Parents report CMS errors, arrears and court battles over child support
A father says almost £20,000 was wrongly taken from his bank as more than 30 parents reported CMS arrears errors, wage deductions and court fights.

John Hammond says almost £20,000 was taken from his bank account for child maintenance he did not owe, turning an old family case into a financial fight that stretched across decades. He is one of more than 30 parents who told BBC Your Voice they had faced miscalculated arrears, money wrongly taken from wages or bank accounts, and long court battles over Child Maintenance Service decisions.
Hammond’s case began with a Child Support Agency letter in September 2002 saying he owed £947, though that debt was not to be collected at his ex-wife’s request. Then, in 2019, he received a Child Maintenance Service letter saying he owed almost £19,000. He disputed the figure, but the case shows how disputes linked to arrangements made years or even decades earlier can still trigger sudden demands, deductions and legal costs for families.

The Child Maintenance Service replaced the Child Support Agency in 2012, with reforms meant to make child support cheaper to run and easier to enforce.
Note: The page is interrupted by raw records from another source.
Lemma step_push_mutex got items out (c : config T) choice :
  mutex_state got items out c →
  match step (push Mutex Capacity) (pop Mutex Capacity) (Step Producer choice) c with
  | Config c' => ∃ items' r, mutex_state got items' out c' ∧ call_move (pushing c) (pushing c') r ∧
      popping c' = popping c ∧
      match r with None => items' = items | Some (x, b) => (b, items') = spec_push limit x items end
  | NotEnabled => True
  | Undefined => False
  end.
Proof using HC.
  intros (Hl & Hfree & Hlim & Hpush & Hpop). cbn [step].
  destruct (pushing c) as [[x p]|] eqn:Ep; [|done].
  pose proof (push_phase_step _ _ _ _ _ _ _ choice Hl Hfree Hpush) as Hstep.
  destruct p as [b|? ? ?|? ? ? ?|? ?|? ? ?|? ?|? ? ?|?|?].
  { clear Hstep. exists items, None. split; [|by split; [constructor|]]. do 3 (split; [done|]). split; [|done].
    destruct Hpush as [(E & _)|[(_ & [] & _)|(b' & [= <-] & Hne & Haft)]]; [by destruct (push_critical x) as (? & ? & _); congruence|].
    split; [done|]. cbn [pushed]. rewrite Haft. destruct b; by rewrite ?app_nil_r. }
  all: match goal with
  | |- context [exec ?t ?ch ?p ?w ?m] => destruct (exec t ch p w m) as [p' w' m'| |]; try done
  end.
  all: destruct Hstep as (Hne & Hne' & Hl' & items' & Hfree' & Hitems & Hp').
  all: assert (mutex_state got items' out (mkconfig m' (set_view Producer w' (views c)) (Some (x, p'))
    (popping c) (pushed c) (popped c))) as Hok
    by (split; [done|]; split; [done|]; split; [by eapply push_limit|]; split; [done|];
        eapply phase_ext; [exact Hne|exact Hne'|..|exact Hpop]; done).
  all: exists items'; destruct Hitems as [[? ?]|(b & -> & _ & Hs)];
    [exists None|exists (Some (x, b))]; split_and!; try done; by constructor.
Qed.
The service calculates maintenance, arranges payments and can take money directly from wages, bank accounts, benefits or pensions when parents cannot agree privately or when arrears have to be recovered. Official figures show the scale of the system: the CMS received 150,000 new applications in the year to September 2025, was managing 790,000 arrangements for 720,000 paying parents at the end of September 2025, and by December 2025 was managing 800,000 arrangements for the same number of paying parents, covering 1.1 million children.

The complaints data point to persistent strain inside the system. The Parliamentary and Health Service Ombudsman recorded 432 complaints about the CMS in 2024 to 2025, with nine accepted for detailed investigation. In October 2025, the House of Lords Public Services Committee said demand for the service remained significant and highlighted problems with communications, enforcement, shared care, hidden income and support for victims and survivors of domestic abuse.
Campaigners say the consequences go far beyond paperwork. Gingerbread’s Fix the CMS report, published in November 2024 and based on 24 interviews, 1,622 survey responses and freedom of information requests to the Department for Work and Pensions, found children going without essentials because maintenance was not arriving, parents facing worsening stress and relationships, and people who had experienced domestic abuse struggling to feel protected by the system. The pattern emerging from the latest complaints suggests the problem is not just a few isolated mistakes, but a system still struggling with calculation, collection and accountability.